-- About this exercise --
Retyping the data exactly is the task. Include every line.

Records from a collection:
(** * Adafruit TSL2561 light sensor driver: a shallow embedding

    The development embeds the two copies of the driver found in the
    repository, [Adafruit_TSL2561.cpp] and [Adafruit_TSL2561_U.cpp], and
    proves properties of the auto-gain acquisition loop ([getLuminosity]),
    of the fixed-point lux conversion ([calculateLux]), of the inverse
    approximation ([calculateRawCH0]) and of the initialisation guard of
    the configuration setters.

    Conventions.
    - C integers are [Z] with the wrap-around of their type written out:
      [uint8_t], [uint16_t], [uint32_t] and [unsigned long] (32 bits on
      every Arduino target) and [unsigned int] (16 bits, as on AVR).
    - The driver object together with the I2C bus it talks to is a record
      [Sensor]; a method is a state transformer [Drv A].
    - The bus is a stream of bytes to be received ([rx]) and a log of what
      the driver did on it ([tx], latest call first).
    - The constants of [Adafruit_TSL2561_U.h] are the fields of a record
      [Header]; every function takes it as an argument.
    - A [float] or [double] is a [spec_float] of the standard library; what
      the target decides about floating point is a record [FloatUnit]. *)

From Stdlib Require Import ZArith List Bool Lia SpecFloat.
From Stdlib Require String.
Import String.StringSyntax.
Import ListNotations.
Local Open Scope Z_scope.
(** * Lock-free pool, block allocator and hazard-pointer queue

    A shallow embedding of three C++ components:

    - [LockFreeQueue] with its hazard-pointer table and the [main] that
      drives it (13_buggy_code_snippet/fixed_code_lock_free.cpp),
    - [LockFreeObjectPool] (09_objectPooling/objectPoolLockFree.h),
    - [LockFreePool] and the adapter [PoolAllocator]
      (09_objectPooling/poolAllocator.h).

    Every member function is a computation in a state-and-outcome monad
    over the memory it touches.  A call runs to completion before the next
    one starts; [compare_exchange_weak] may fail spuriously, following a
    schedule of failures carried by the state, and the retry loops take
    fuel.  For the pool a second reading lets the calls of several threads
    overlap, one access to the shared members at a time. *)

From stdpp Require Import gmap list.
From Stdlib Require Import ZArith Lia.

Local Open Scope Z_scope.

(** ** Outcomes of a call *)

(** Undefined behaviour and aborts, kept apart from C++ exceptions. *)
Inductive fault : Set :=
| NullDeref      (* [p->f] with [p == nullptr] *)
| DanglingDeref  (* [p->f] after [delete p] *)
| OutOfRange     (* [v[i]] with [i >= v.size()] *)
| DoubleFree     (* [delete p] of storage that is not live *)
| AssertFail.    (* a failed [assert] *)

Inductive exn : Set :=
| bad_alloc.

Inductive outcome (A : Type) : Type :=
| Done (a : A)
| Throw (e : exn)
| Fault (f : fault)
| OutOfFuel.
Arguments Done {A} a.
Arguments Throw {A} e.
Arguments Fault {A} f.
Arguments OutOfFuel {A}.

Definition M (S A : Type) : Type := S -> outcome (A * S).

Definition ret {S A} (a : A) : M S A := fun s => Done (a, s).

Definition bind {S A B} (c : M S A) (k : A -> M S B) : M S B :=
  fun s =>
    match c s with
    | Done (a, s') => k a s'
    | Throw e => Throw e
    | Fault f => Fault f
    | OutOfFuel => OutOfFuel
    end.

Definition crash {S A} (f : fault) : M S A := fun _ => Fault f.
Definition throw {S A} (e : exn) : M S A := fun _ => Throw e.
Definition spin {S A} : M S A := fun _ => OutOfFuel.
Definition get {S} : M S S := fun s => Done (s, s).
Definition modify {S} (f : S -> S) : M S unit := fun s => Done (tt, f s).

Declare Scope monad_scope.
Delimit Scope monad_scope with monad.
Notation "'let*' x := c 'in' k" := (bind c (fun x => k))
  (at level 10, x name, c at level 100, k at level 200) : monad_scope.
Local Open Scope monad_scope.

(** The next entry of a schedule of spurious [compare_exchange_weak]
    failures; an exhausted schedule means no further spurious failure. *)
Definition pop_flag (sp : list bool) : bool * list bool :=
  match sp with
  | [] => (false, [])
  | b :: sp' => (b, sp')
  end.

(** [for (size_t i = first; ...; ++i) a = body(i, a)], run for exactly
    [count] rounds unless a round fails.  The recursion halves [count], so
    a bound as large as [SIZE_MAX] is no obstacle when a round fails early. *)
Fixpoint for_pos {S A} (count : positive) (body : N -> A -> M S A) (i : N) (a : A)
  : M S (N * A) :=
  match count with
  | xH => let* a' := body i a in ret (N.succ i, a')
  | xO c =>
      let* r := for_pos c body i a in
      for_pos c body (fst r) (snd r)
  | xI c =>
      let* a' := body i a in
      let* r := for_pos c body (N.succ i) a' in
      for_pos c body (fst r) (snd r)
  end.

(** [for (size_t i = 0; i < bound; ++i) a = body(i, a)]. *)
Definition for_loop {S A} (bound : N) (body : N -> A -> M S A) (a : A) : M S A :=
  match bound with
  | N0 => ret a
  | Npos c => let* r := for_pos c body 0%N a in ret (snd r)
  end.

(** The same loop by recursion on the number of rounds left. *)
Fixpoint for_nat {S A} (count : nat) (body : N -> A -> M S A) (i : N) (a : A)
  : M S (N * A) :=
  match count with
  | O => ret (i, a)
  | S c => let* a' := body i a in for_nat c body (N.succ i) a'
  end.

(** [size_t] arithmetic is modulo 2^64. *)
Definition size_t_wrap (n : Z) : N := Z.to_N (n mod 2 ^ 64).

(** A computation that returns leaves the observation [f] of the state as
    it found it. *)
Definition keeps {S A X} (f : S -> X) (c : M S A) : Prop :=
  forall s r s', c s = Done (r, s') -> f s' = f s.

(** * The queue: fixed_code_lock_free.cpp *)

Module Queue.

Definition MAX_THREADS : Z := 16.

(** [Node<int>]: the payload and the atomic [next] link. *)
Record Node : Set := mkNode { value : Z; next : option positive }.

(** The memory the queue code touches: the heap of [Node]s with the
    addresses handed to [delete], the global [hazard_pointers] table, the
    statics of [get_hazard_index] ([next], and the [thread_local idx] of
    each thread, absent while it is still -1), and the members [head] and
    [tail] of the one queue. *)
Record world : Type := World {
  heap : gmap positive Node;
  brk : positive;
  freed : list positive;
  hazard_pointers : list (option positive);
  next_index : Z;
  tls_idx : gmap nat Z;
  head : option positive;
  tail : option positive;
  spurious : list bool;
}.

-- Result below --
(** * Adafruit TSL2561 light sensor driver: a shallow embedding

    The development embeds the two copies of the driver found in the
    repository, [Adafruit_TSL2561.cpp] and [Adafruit_TSL2561_U.cpp], and
    proves properties of the auto-gain acquisition loop ([getLuminosity]),
    of the fixed-point lux conversion ([calculateLux]), of the inverse
    approximation ([calculateRawCH0]) and of the initialisation guard of
    the configuration setters.

    Conventions.
    - C integers are [Z] with the wrap-around of their type written out:
      [uint8_t], [uint16_t], [uint32_t] and [unsigned long] (32 bits on
      every Arduino target) and [unsigned int] (16 bits, as on AVR).
    - The driver object together with the I2C bus it talks to is a record
      [Sensor]; a method is a state transformer [Drv A].
    - The bus is a stream of bytes to be received ([rx]) and a log of what
      the driver did on it ([tx], latest call first).
    - The constants of [Adafruit_TSL2561_U.h] are the fields of a record
      [Header]; every function takes it as an argument.
    - A [float] or [double] is a [spec_float] of the standard library; what
      the target decides about floating point is a record [FloatUnit]. *)

From Stdlib Require Import ZArith List Bool Lia SpecFloat.
From Stdlib Require String.
Import String.StringSyntax.
Import ListNotations.
Local Open Scope Z_scope.
(** * Lock-free pool, block allocator and hazard-pointer queue

    A shallow embedding of three C++ components:

    - [LockFreeQueue] with its hazard-pointer table and the [main] that
      drives it (13_buggy_code_snippet/fixed_code_lock_free.cpp),
    - [LockFreeObjectPool] (09_objectPooling/objectPoolLockFree.h),
    - [LockFreePool] and the adapter [PoolAllocator]
      (09_objectPooling/poolAllocator.h).

    Every member function is a computation in a state-and-outcome monad
    over the memory it touches.  A call runs to completion before the next
    one starts; [compare_exchange_weak] may fail spuriously, following a
    schedule of failures carried by the state, and the retry loops take
    fuel.  For the pool a second reading lets the calls of several threads
    overlap, one access to the shared members at a time. *)

From stdpp Require Import gmap list.
From Stdlib Require Import ZArith Lia.

Local Open Scope Z_scope.

(** ** Outcomes of a call *)

(** Undefined behaviour and aborts, kept apart from C++ exceptions. *)
Inductive fault : Set :=
| NullDeref      (* [p->f] with [p == nullptr] *)
| DanglingDeref  (* [p->f] after [delete p] *)
| OutOfRange     (* [v[i]] with [i >= v.size()] *)
| DoubleFree     (* [delete p] of storage that is not live *)
| AssertFail.    (* a failed [assert] *)

Inductive exn : Set :=
| bad_alloc.

Inductive outcome (A : Type) : Type :=
| Done (a : A)
| Throw (e : exn)
| Fault (f : fault)
| OutOfFuel.
Arguments Done {A} a.
Arguments Throw {A} e.
Arguments Fault {A} f.
Arguments OutOfFuel {A}.

Definition M (S A : Type) : Type := S -> outcome (A * S).

Definition ret {S A} (a : A) : M S A := fun s => Done (a, s).

Definition bind {S A B} (c : M S A) (k : A -> M S B) : M S B :=
  fun s =>
    match c s with
    | Done (a, s') => k a s'
    | Throw e => Throw e
    | Fault f => Fault f
    | OutOfFuel => OutOfFuel
    end.

Definition crash {S A} (f : fault) : M S A := fun _ => Fault f.
Definition throw {S A} (e : exn) : M S A := fun _ => Throw e.
Definition spin {S A} : M S A := fun _ => OutOfFuel.
Definition get {S} : M S S := fun s => Done (s, s).
Definition modify {S} (f : S -> S) : M S unit := fun s => Done (tt, f s).

Declare Scope monad_scope.
Delimit Scope monad_scope with monad.
Notation "'let*' x := c 'in' k" := (bind c (fun x => k))
  (at level 10, x name, c at level 100, k at level 200) : monad_scope.
Local Open Scope monad_scope.

(** The next entry of a schedule of spurious [compare_exchange_weak]
    failures; an exhausted schedule means no further spurious failure. *)
Definition pop_flag (sp : list bool) : bool * list bool :=
  match sp with
  | [] => (false, [])
  | b :: sp' => (b, sp')
  end.

(** [for (size_t i = first; ...; ++i) a = body(i, a)], run for exactly
    [count] rounds unless a round fails.  The recursion halves [count], so
    a bound as large as [SIZE_MAX] is no obstacle when a round fails early. *)
Fixpoint for_pos {S A} (count : positive) (body : N -> A -> M S A) (i : N) (a : A)
  : M S (N * A) :=
  match count with
  | xH => let* a' := body i a in ret (N.succ i, a')
  | xO c =>
      let* r := for_pos c body i a in
      for_pos c body (fst r) (snd r)
  | xI c =>
      let* a' := body i a in
      let* r := for_pos c body (N.succ i) a' in
      for_pos c body (fst r) (snd r)
  end.

(** [for (size_t i = 0; i < bound; ++i) a = body(i, a)]. *)
Definition for_loop {S A} (bound : N) (body : N -> A -> M S A) (a : A) : M S A :=
  match bound with
  | N0 => ret a
  | Npos c => let* r := for_pos c body 0%N a in ret (snd r)
  end.

(** The same loop by recursion on the number of rounds left. *)
Fixpoint for_nat {S A} (count : nat) (body : N -> A -> M S A) (i : N) (a : A)
  : M S (N * A) :=
  match count with
  | O => ret (i, a)
  | S c => let* a' := body i a in for_nat c body (N.succ i) a'
  end.

(** [size_t] arithmetic is modulo 2^64. *)
Definition size_t_wrap (n : Z) : N := Z.to_N (n mod 2 ^ 64).

(** A computation that returns leaves the observation [f] of the state as
    it found it. *)
Definition keeps {S A X} (f : S -> X) (c : M S A) : Prop :=
  forall s r s', c s = Done (r, s') -> f s' = f s.

(** * The queue: fixed_code_lock_free.cpp *)

Module Queue.

Definition MAX_THREADS : Z := 16.

(** [Node<int>]: the payload and the atomic [next] link. *)
Record Node : Set := mkNode { value : Z; next : option positive }.

(** The memory the queue code touches: the heap of [Node]s with the
    addresses handed to [delete], the global [hazard_pointers] table, the
    statics of [get_hazard_index] ([next], and the [thread_local idx] of
    each thread, absent while it is still -1), and the members [head] and
    [tail] of the one queue. *)
Record world : Type := World {
  heap : gmap positive Node;
  brk : positive;
  freed : list positive;
  hazard_pointers : list (option positive);
  next_index : Z;
  tls_idx : gmap nat Z;
  head : option positive;
  tail : option positive;
  spurious : list bool;
}.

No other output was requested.